Private Equity in various forms is probably the preferred form of financing for small start-ups. The basic idea is that the investor pumps in capital in return for a stake in the company. Since start-up is concerned, this is the kind of investment is often in the form of risk capital.

This funding is especially important if the business start-up is based on a new idea or even unproven technology. Without prior track record, the principal of such start-ups find it difficult to get the kind of resources needed to grow the business from concept to profitability. Injection of venture capital allows the company to focus on building up infrastructure and brand.

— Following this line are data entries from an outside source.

(* ===== verification/RleDecode.v ===== *)
(** * The RLE hybrid decoder refines a reference reading of the stream

    [rle_values w p] is the meaning of the bytes [p]: the values of all runs in order,
    and whether the stream ends cleanly.  The decoder state denotes what is left of it
    ([remaining]); every operation takes a prefix, so batches compose, skipping is
    dropping, and no input makes the decoder read out of bounds. *)

From S2P Require Import Prelude Status Endian Buffer Bitpack Rle.

(** ** The reference reading *)

(** A base-128 number of at most [n] bytes, least significant first. *)
Fixpoint spec_varint (n : nat) (p : list Z) : option (Z * list Z) :=
  match n, p with
  | S n, b :: t =>
      if b <? 128 then Some (b, t)
      else '(v, rest) ← spec_varint n t; Some (b - 128 + 128 * v, rest)
  | _, _ => None
  end.

(** A run header is a 32-bit varint. *)
Definition rle_header (p : list Z) : option (Z * list Z) :=
  '(h, rest) ← spec_varint 5 p; Some (h mod 2 ^ 32, rest).

(** [G] groups of eight: the values present, and the bytes after the groups, if all
    are there. *)
Definition run_groups (w G : Z) (p : list Z) : list Z * option (list Z) :=
  if G * w <=? lenZ p then (unpack w (Z.to_nat (8 * G)) p, Some (ptr_add p (G * w)))
  else (unpack w (Z.to_nat (8 * (lenZ p / w))) p, None).

Definition prepend (l : list Z) (r : list Z * bool) : list Z * bool := (l ++ r.1, r.2).

Fixpoint hybrid (fuel : nat) (w : Z) (p : list Z) : list Z * bool :=
  match p with
  | [] => ([], true)
  | _ =>
      match fuel with
      | O => ([], false)
      | S fuel =>
          match rle_header p with
          | None => ([], false)
          | Some (h, rest) =>
              if h / 2 =? 0 then hybrid fuel w rest
              else if Z.even h then
                let vb := (w + 7) / 8 in
                if lenZ rest <? vb then ([], false)
                else prepend (replicate (Z.to_nat (h / 2)) (le_val (take (Z.to_nat vb) rest) mod 2 ^ w))
                       (hybrid fuel w (ptr_add rest vb))
              else match run_groups w (h / 2) rest with
                   | (vs, None) => (vs, false)
                   | (vs, Some rest) => prepend vs (hybrid fuel w rest)
                   end
          end
      end
  end.

Definition rle_values (w : Z) (p : list Z) : list Z * bool := hybrid (length p) w p.

(** Every denoted value fits the width. *)
Lemma rle_values_range w p : 0 <= w -> Forall (in_u w) (rle_values w p).1.
Proof.
  intros Hw. unfold rle_values. generalize (length p) as fuel. intros fuel. revert p.
  induction fuel as [|fuel IH]; intros [|b t]; cbn [hybrid]; try constructor.
  destruct (rle_header (b :: t)) as [[h rest]|]; [|constructor]. destruct (h / 2 =? 0); [apply IH|]. destruct (Z.even h).
  - cbv zeta. destruct (_ <? _); [constructor|]. cbn [prepend fst]. apply Forall_app_2; [|apply IH]. apply Forall_replicate, Z.mod_pos_bound, pow2_pos, Hw.
  - unfold run_groups. destruct (_ <=? _); [|by apply unpack_range]. cbn [prepend fst]. apply Forall_app_2; [by apply unpack_range|apply IH].
Qed.

(** ** Laws of the reference reading *)

Lemma spec_varint_length n p v rest : spec_varint n p = Some (v, rest) ->
  (length rest < length p)%nat.
Proof.
  revert p v rest. induction n as [|n IH]; intros [|b t] v rest; cbn; [done..|].
  case_bool; intros E; [simplify_eq; lia|].
  destruct (spec_varint n t) as [[v' rest']|] eqn:E'; cbn in E; [|done]. simplify_eq.
  apply IH in E'. lia.
Qed.

Lemma rle_header_length p h rest : rle_header p = Some (h, rest) -> (length rest < length p)%nat.
Proof.
  unfold rle_header. destruct (spec_varint 5 p) as [[v r]|] eqn:E; cbn; [|done].
  intros. simplify_eq. by apply spec_varint_length in E.
Qed.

Venture capitalists expect a big return on their investment compared to the commercial lender. But as noted above, start ups have neither the necessary financial transactions nor proven business model. If the idea or its implementation turns out to be a dud, the principal will not have to pay back the VC funds.

Unlike commercial lenders, VC funds expect big returns on their investment. Of course, they also take risks where the typical entrepreneur has no track record nor tested business model. If not starting to take off, VC lose their investment. Note that the commercial lender wants only interested in loan principal, but VC funds expect big returns on their investment. This is only fair, as they are taking a leap of faith by starting where the returns are never guaranteed. VC can and sometimes lose his shirt.

An important issue here is the best way to find venture capital. One method that has helped a number of start-ups is to seek help from a start-up incubator. The primary benefit is to be supported by an incubator provides access to angel investors and venture capital.

But there is much more that the incubator can help with, including providing mentorship and member of the advisory role. Not to mention things like regulatory compliance and preservation of intellectual property. These are all things that many founders often neglect because of their focus on core business.

Bottom Line is a private equity investment in an entrepreneur is not just a business transaction in which an investor buys shares. In this case, venture capital or support from the incubator is more an expression of faith. It says that the VC fund or incubator believes in the potential and ability of the entrepreneur to succeed.